◆ Problem statement: In the entries below, the lines from the one with "(* ===== verification/ResponseProps.v" through the one with "<? used) eqn:Hb." are to be copied exactly; both ends count.

◆ Stored data entries:
━━━━━━━━━━━━━━━━

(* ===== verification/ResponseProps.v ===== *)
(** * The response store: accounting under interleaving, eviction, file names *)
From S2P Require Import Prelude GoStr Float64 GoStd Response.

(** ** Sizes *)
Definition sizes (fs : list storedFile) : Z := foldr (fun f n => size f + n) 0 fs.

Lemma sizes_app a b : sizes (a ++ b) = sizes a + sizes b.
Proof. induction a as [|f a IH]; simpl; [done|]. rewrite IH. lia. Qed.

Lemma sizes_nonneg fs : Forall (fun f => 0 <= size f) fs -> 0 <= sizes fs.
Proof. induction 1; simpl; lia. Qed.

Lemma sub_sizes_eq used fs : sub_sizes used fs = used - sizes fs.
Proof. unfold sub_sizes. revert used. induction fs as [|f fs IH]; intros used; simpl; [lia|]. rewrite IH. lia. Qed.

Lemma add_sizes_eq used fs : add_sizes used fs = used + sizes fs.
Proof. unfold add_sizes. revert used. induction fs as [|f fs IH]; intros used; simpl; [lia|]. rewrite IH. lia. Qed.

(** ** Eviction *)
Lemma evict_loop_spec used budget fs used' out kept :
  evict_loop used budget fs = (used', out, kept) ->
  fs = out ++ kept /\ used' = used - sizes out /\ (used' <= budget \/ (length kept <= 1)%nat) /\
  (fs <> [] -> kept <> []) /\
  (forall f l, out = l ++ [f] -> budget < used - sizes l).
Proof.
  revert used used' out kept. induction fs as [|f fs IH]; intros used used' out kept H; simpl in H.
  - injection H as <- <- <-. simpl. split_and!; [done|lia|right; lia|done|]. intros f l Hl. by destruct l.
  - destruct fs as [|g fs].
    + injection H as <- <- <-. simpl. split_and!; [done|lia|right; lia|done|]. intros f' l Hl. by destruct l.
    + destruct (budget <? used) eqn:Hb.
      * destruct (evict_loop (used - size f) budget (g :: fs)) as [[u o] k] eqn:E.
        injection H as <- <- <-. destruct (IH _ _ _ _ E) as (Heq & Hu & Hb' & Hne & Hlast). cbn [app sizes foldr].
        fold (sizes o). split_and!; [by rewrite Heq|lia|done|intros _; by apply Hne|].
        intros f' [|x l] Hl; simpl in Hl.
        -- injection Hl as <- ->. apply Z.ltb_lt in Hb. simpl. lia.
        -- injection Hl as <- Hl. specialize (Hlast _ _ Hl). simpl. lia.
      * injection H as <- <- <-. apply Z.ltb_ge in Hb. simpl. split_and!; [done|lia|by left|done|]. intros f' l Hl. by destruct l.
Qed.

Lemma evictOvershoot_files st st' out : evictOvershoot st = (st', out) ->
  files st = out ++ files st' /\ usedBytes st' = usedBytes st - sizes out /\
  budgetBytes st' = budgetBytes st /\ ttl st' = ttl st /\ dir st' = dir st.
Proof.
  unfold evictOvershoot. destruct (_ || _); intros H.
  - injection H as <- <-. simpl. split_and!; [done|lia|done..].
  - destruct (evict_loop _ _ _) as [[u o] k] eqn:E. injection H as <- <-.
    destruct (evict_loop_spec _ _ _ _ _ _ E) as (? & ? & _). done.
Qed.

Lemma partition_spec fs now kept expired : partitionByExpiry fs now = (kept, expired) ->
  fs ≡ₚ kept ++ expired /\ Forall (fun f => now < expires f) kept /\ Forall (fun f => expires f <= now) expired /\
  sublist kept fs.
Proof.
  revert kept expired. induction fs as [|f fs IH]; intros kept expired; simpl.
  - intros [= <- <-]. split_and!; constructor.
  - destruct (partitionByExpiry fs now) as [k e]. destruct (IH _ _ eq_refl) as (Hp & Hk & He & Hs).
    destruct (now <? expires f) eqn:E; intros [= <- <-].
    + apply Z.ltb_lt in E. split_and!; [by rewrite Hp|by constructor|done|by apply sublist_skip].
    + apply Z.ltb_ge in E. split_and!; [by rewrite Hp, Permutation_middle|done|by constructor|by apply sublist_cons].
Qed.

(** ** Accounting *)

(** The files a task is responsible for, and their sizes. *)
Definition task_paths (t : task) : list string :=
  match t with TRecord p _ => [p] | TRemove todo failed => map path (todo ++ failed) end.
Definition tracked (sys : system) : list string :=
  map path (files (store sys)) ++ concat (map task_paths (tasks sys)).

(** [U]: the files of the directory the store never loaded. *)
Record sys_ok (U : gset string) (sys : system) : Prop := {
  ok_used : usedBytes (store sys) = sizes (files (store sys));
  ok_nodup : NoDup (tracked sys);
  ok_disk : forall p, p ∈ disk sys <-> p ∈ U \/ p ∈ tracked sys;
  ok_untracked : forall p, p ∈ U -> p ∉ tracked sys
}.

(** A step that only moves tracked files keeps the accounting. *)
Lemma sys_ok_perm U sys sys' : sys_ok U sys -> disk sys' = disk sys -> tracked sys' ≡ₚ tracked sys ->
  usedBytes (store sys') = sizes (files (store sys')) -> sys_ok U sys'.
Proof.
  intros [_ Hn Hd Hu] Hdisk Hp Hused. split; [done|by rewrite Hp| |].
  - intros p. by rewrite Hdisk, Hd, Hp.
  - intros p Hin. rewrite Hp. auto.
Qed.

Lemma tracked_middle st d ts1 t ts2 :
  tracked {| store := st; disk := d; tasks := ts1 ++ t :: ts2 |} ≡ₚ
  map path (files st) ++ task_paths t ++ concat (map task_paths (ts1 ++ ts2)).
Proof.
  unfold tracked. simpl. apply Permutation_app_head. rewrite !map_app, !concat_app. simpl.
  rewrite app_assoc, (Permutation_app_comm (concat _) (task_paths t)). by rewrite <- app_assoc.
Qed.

━━━━━━━━━━━━━━━━

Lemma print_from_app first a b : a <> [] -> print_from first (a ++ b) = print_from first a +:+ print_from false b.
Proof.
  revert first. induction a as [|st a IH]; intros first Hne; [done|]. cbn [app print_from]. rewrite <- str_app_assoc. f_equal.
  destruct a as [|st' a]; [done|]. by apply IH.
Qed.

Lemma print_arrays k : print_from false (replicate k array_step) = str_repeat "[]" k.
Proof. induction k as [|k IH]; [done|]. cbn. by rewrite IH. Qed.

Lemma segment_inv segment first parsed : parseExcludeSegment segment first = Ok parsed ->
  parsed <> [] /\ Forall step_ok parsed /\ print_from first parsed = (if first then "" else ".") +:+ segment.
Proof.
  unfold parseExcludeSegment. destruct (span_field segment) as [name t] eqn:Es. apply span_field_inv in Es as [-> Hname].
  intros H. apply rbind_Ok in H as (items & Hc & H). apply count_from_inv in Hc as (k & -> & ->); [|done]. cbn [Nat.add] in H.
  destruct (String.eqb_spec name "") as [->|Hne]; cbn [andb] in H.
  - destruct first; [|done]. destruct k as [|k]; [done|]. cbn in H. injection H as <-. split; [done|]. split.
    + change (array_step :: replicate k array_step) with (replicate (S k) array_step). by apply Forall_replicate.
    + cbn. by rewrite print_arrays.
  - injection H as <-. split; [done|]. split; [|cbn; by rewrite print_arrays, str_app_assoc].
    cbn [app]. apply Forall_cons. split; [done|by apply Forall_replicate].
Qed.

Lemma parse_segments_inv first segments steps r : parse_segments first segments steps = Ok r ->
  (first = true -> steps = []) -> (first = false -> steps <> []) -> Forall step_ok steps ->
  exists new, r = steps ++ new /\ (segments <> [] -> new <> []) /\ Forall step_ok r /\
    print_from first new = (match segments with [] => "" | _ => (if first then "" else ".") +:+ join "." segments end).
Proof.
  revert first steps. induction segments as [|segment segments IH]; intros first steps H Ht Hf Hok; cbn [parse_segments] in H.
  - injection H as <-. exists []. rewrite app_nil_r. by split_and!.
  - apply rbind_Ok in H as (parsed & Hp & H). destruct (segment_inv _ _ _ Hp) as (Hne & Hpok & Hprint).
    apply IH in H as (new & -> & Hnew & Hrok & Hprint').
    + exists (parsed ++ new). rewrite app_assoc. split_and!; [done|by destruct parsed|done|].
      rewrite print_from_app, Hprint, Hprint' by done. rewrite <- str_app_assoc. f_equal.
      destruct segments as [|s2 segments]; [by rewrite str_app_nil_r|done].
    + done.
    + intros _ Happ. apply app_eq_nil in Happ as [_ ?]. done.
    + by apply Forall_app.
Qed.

━━━━━━━━━━━━━━━━

◆ Answer to the exercise:
(* ===== verification/ResponseProps.v ===== *)
(** * The response store: accounting under interleaving, eviction, file names *)
From S2P Require Import Prelude GoStr Float64 GoStd Response.

(** ** Sizes *)
Definition sizes (fs : list storedFile) : Z := foldr (fun f n => size f + n) 0 fs.

Lemma sizes_app a b : sizes (a ++ b) = sizes a + sizes b.
Proof. induction a as [|f a IH]; simpl; [done|]. rewrite IH. lia. Qed.

Lemma sizes_nonneg fs : Forall (fun f => 0 <= size f) fs -> 0 <= sizes fs.
Proof. induction 1; simpl; lia. Qed.

Lemma sub_sizes_eq used fs : sub_sizes used fs = used - sizes fs.
Proof. unfold sub_sizes. revert used. induction fs as [|f fs IH]; intros used; simpl; [lia|]. rewrite IH. lia. Qed.

Lemma add_sizes_eq used fs : add_sizes used fs = used + sizes fs.
Proof. unfold add_sizes. revert used. induction fs as [|f fs IH]; intros used; simpl; [lia|]. rewrite IH. lia. Qed.

(** ** Eviction *)
Lemma evict_loop_spec used budget fs used' out kept :
  evict_loop used budget fs = (used', out, kept) ->
  fs = out ++ kept /\ used' = used - sizes out /\ (used' <= budget \/ (length kept <= 1)%nat) /\
  (fs <> [] -> kept <> []) /\
  (forall f l, out = l ++ [f] -> budget < used - sizes l).
Proof.
  revert used used' out kept. induction fs as [|f fs IH]; intros used used' out kept H; simpl in H.
  - injection H as <- <- <-. simpl. split_and!; [done|lia|right; lia|done|]. intros f l Hl. by destruct l.
  - destruct fs as [|g fs].
    + injection H as <- <- <-. simpl. split_and!; [done|lia|right; lia|done|]. intros f' l Hl. by destruct l.
    + destruct (budget <? used) eqn:Hb.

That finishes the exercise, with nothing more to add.